Villiers looked sideways at the boy. He had a miserable mouselike face, streaked in dirt. “Fetch Juby for me, would you?”
The boy took off promptly.
“I can’t think what you want that boy for,” Grindel said. “It’s shameless, the way that you swells use boys for depraved purposes.”
Villiers smiled, and then exerted just a trifle more pressure. Grindel’s eyes bulged as the tip of the sword bit his skin. “I’m not the depraved one. No more surgeons? And how much money did you accept from Templeton for Juby’s schooling?”
“Naught even a shilling!” Grindel squealed. “I takes boys as a bit of charity work. Because otherwise they’d be in the poorhouse and the parish’d have to pay for them. You can ask any of the parish constables hereabout. They know what work I do. I pay the boys fair and square for what they get too. I might give ’em as much as three pence a day. That’s over a shilling a week.”
Villiers withdrew his sword so suddenly that Grindel nearly lost his balance.

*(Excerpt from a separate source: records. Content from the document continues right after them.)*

(** * What a step leaves of the two streams *)

Definition is_message (e : TcpConnection.effect) : bool := match e with Message _ => true | _ => false end.
Definition messages (es : list TcpConnection.effect) : list TcpConnection.effect := filter (fun e => is_message e = true) es.
Definition frame_pending (f : functor) : Prop := match f with FSend d => is_frame d | _ => True end.
Definition frames_waiting (s : TcpConnection.t) : Prop :=
  Forall frame_pending (pending s) /\ Forall (fun r => frame_call r.1) (remote s).
(** Readable data reaches [handleRead]. *)
Definition readable (c : Channel.t) : Prop :=
  Channel.hasCallback Channel.SlotRead c = true /\ (Channel.tied_ c = true -> Channel.tie_ c <> None).

(** The sending side: whole frames are accepted, the wire is extended. *)
Record sends (s s' : TcpConnection.t) : Prop := {
  sends_accepted : exists ds, Forall is_frame ds /\ accepted s' = accepted s ++ concat ds;
  sends_wire : exists d, wire s' = wire s ++ d;
  sends_pending : frames_waiting s -> frames_waiting s';
  sends_channel : readable (channel_ s) -> readable (channel_ s')
}.
(** The receiving side is as before. *)
Record quiet (s s' : TcpConnection.t) : Prop := {
  quiet_sends : sends s s';
  quiet_input : inputBuffer_ s' = inputBuffer_ s;
  quiet_messages : messages (effects s') = messages (effects s)
}.

Lemma sends_refl s : sends s s.
Proof. split; [exists []; by rewrite app_nil_r|exists []; by rewrite app_nil_r|done|done]. Qed.
Lemma sends_trans s1 s2 s3 : sends s1 s2 -> sends s2 s3 -> sends s1 s3.
Proof.
  intros [(ds1 & F1 & A1) (d1 & W1) P1 C1] [(ds2 & F2 & A2) (d2 & W2) P2 C2]. split; [| |auto|auto].
  - exists (ds1 ++ ds2). split; [by apply Forall_app|]. by rewrite A2, A1, concat_app, app_assoc.
  - exists (d1 ++ d2). by rewrite W2, W1, app_assoc.
Qed.
Lemma quiet_refl s : quiet s s.
Proof. split; [apply sends_refl|done|done]. Qed.
Lemma quiet_trans s1 s2 s3 : quiet s1 s2 -> quiet s2 s3 -> quiet s1 s3.
Proof. intros [? ? ?] [? ? ?]. split; [by eapply sends_trans|congruence|congruence]. Qed.

(** A change of the fields that neither stream is read from. *)
Lemma quiet_local s s' :
  accepted s' = accepted s -> wire s' = wire s -> (frames_waiting s -> frames_waiting s') ->
  (readable (channel_ s) -> readable (channel_ s')) -> inputBuffer_ s' = inputBuffer_ s ->
  messages (effects s') = messages (effects s) -> quiet s s'.
Proof.
  intros Ha Hw Hp Hc Hi He. split; [|done|done]. split; [| |done|done].
  - exists []. by rewrite Ha, app_nil_r.
  - exists []. by rewrite Hw, app_nil_r.
Qed.

Lemma messages_app es1 es2 : messages (es1 ++ es2) = messages es1 ++ messages es2.
Proof. apply filter_app. Qed.
Lemma quiet_emit e s : is_message e = false -> quiet s (emit e s).
Proof.
  intros He. apply quiet_local; try done. cbn. rewrite messages_app. unfold messages.
  rewrite (filter_cons_False _ e); [|by rewrite He]. by rewrite app_nil_r.
Qed.
Lemma quiet_queue f s : frame_pending f -> quiet s (queueInLoop f s).
Proof. intros Hf. apply quiet_local; try done. intros [Hs Hr]. split; [|done]. apply Forall_app. by repeat constructor. Qed.
Lemma quiet_change op s : quiet s (change op s).
Proof. by apply quiet_local. Qed.
Lemma quiet_state x s : quiet s (setState x s).
Proof. by apply quiet_local. Qed.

A single drop of blood made its way down his throat, but Grindel didn’t bother to swab it. “I know your kind. You’re having a charitable moment, aren’t you? Thought you’d come out here and rescue a poorhouse boy, make him into a decent citizen. I wish you luck with that. Juby is a born criminal with a mind like a sewer. He’s as corrupt—”
Villiers’s smile seemed, unaccountably, to frighten Grindel into silence. “I would expect no less.”
“Why?” Grindel demanded.
“This poorhouse boy? The born criminal with the mind like a sewer?”
“What of him?”
“The boy you insisted that you knew nothing of? The boy whom you clearly were forcing to work for you under merciless and cruel circumstances?”
“Say what you like.” Grindel’s jaw jutted out again. It resembled the jawbone of a wild animal.
“My son,” Villiers said. He took out a beautifully embroidered handkerchief and delicately wiped the blood off the tip of the blade. With a shudder he dropped the cloth on Grindel’s table. “I expect you can get at least eight pence for this. That’s Belgian lace.”
Grindel didn’t even spare it a glance. “Your son?”
Villiers dropped his sword back into its sheath. “I’m taking him, of course.” Making a lightning-quick decision, he said: “I’ll be taking all the other boys as well.”
“You are a depraved son of a—”
“It’s for your own good,” Villiers said sweetly. “You said yourself that you dislike boys. They’re so messy underfoot. It would do you some good to go rooting in the mud; you might lose that belly of yours. It seems that you, at least, have had plenty to eat.”
Grindel would have lunged from behind his desk, but he was afraid of the sword. Villiers saw it in his eyes, just as he saw the raw hatred trembling in his fingers.
“I might add that Templeton seems to have run off to a rat hole somewhere. If I find him, his next residence will be the Clink. For life, Mr. Grindel. For life.”